February 10, 2015
STATE OF MONTANA, Plaintiff and Appellee,
JAMES ROBERT FILLER, Defendant and Appellant.
On December 30, 2014, we issued the Opinion, State v. Filler, 2014 MT 342. Filler filed a timely petition for rehearing pursuant to M. R. App. P. 20(1)(a), and the State responded. This Court seldom grants petitions for rehearing. Under M. R. App. P. 20(1)(a), a petition for rehearing must be based on facts material to the decision which the Court has overlooked, a question presented by counsel that would have proven decisive to the case but was overlooked, or a statute or controlling decision that conflicts with the Court's decision and was not addressed.
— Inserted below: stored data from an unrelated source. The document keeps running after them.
(** A graph whose second operation is a source runs, and yields the rows
    of that source. *)
Lemma run_second_source_counterexample :
  graph_lists heap_two_sources 2%nat
  = Ok ([ReadIterFactory "a"; ReadIterFactory "b"], []) /\
  Graph_run no_float_repr elements_order 1 heap_two_sources inputs_a_b 2%nat
  = Ok (Ok [ ({[ "y" := VInt 2 ]} : TRow) ]) /\
  Graph_run no_float_repr elements_order 1 heap_two_sources inputs_a_b 2%nat
  <> Raise AssertionError.
Proof.
  split; [reflexivity|]. split; [reflexivity|]. discriminate.
Qed.

(** ** C9 *)

Lemma heap_docs_closed : closed heap_docs.
Proof.
  unfold heap_docs.
  apply closed_insert; [apply closed_insert; [apply closed_insert|..]|..].
  - intros l o H. rewrite lookup_empty in H. discriminate.
  - reflexivity.
  - exact I.
  - reflexivity.
  - intros g Hg. inversion Hg.
  - reflexivity.
  - split; eexists; reflexivity.
Qed.

Lemma chaining_leaves_graph_unchanged_witness :
  (forall mapper,
     extends_graph no_float_repr elements_order heap_docs 2%nat (Map mapper) []
       (Graph_map heap_docs 2%nat mapper)) /\
  (forall reducer keys,
     extends_graph no_float_repr elements_order heap_docs 2%nat
       (Reduce reducer keys) [] (Graph_reduce heap_docs 2%nat reducer keys)) /\
  (forall keys,
     extends_graph no_float_repr elements_order heap_docs 2%nat
       (ExternalSort no_sort keys) [] (Graph_sort no_sort heap_docs 2%nat keys)) /\
  (forall joiner join_graph keys,
     is_graph heap_docs join_graph ->
     extends_graph no_float_repr elements_order heap_docs 2%nat
       (Join joiner keys) [join_graph]
       (Graph_join heap_docs 2%nat joiner join_graph keys)).
Proof.
  apply (chaining_leaves_graph_unchanged no_float_repr elements_order no_sort
           heap_docs 2%nat).
  - exact heap_docs_closed.
  - exists 0%nat, 1%nat. reflexivity.
Defined.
Piller argues that the Opinion neglected to address State v. Burch, 2008 MT 118, 342 Mont. 499, 182 P.3d 66, which specifically states that a district court may not change a defendant's conditions of parole. In the Opinion, we erroneously referenced conditions of "parole, " or sentences of "parolees, " see Opinion, ¶¶ 6, 9, 14, 18, 20, 23, when in fact we were addressing modifications to the conditions of a suspended sentence, or probation, at a revocation proceeding under § 46-18-203, MCA. District courts have authority to modify such conditions at revocation under the authority of State v. Tirey, 2010 MT 283, 358 Mont. 510, 247 P.3d 701 and § 46-18-203(7), MCA. This power was made expressly retroactive, and applies to the sentences of all offenders, not parolees, under the jurisdiction of the Department of Corrections. 2001 Mont. Laws, ch. 493, § 10. Piller also cites a factual error in the Opinion, see ¶ 5, in which we reference probation officer John Boyd's request to the District Court, when in fact Boyd was communicating with the county attorney to request amendments to the conditions of Filler's suspended sentence.
The State objects to Filler's petition for rehearing, arguing that the erroneous reference to "parole" has no bearing on our legal analysis under the authority of Tirey and § 46-18-203(7), MCA. However, the State has no objection to correcting the Opinion's erroneous reference to "parole, " and the factual error regarding probation officer Boyd.
The Court having fully considered Filler's petition for rehearing and the State's response, we conclude that rehearing is not warranted under the standards of M. R. App. F. 20(1)(a). However, we shall correct the Opinion's erroneous references to "parole, " and the factual errors regarding probation officer Boyd. Accordingly, IT IS ORDERED that the Court's previous Opinion is WITHDRAWN and an Amended Opinion is issued herewith.
IT IS FURTHER ORDERED that the petition for rehearing is DENIED.
The Clerk is directed to mail copies hereof to all parties.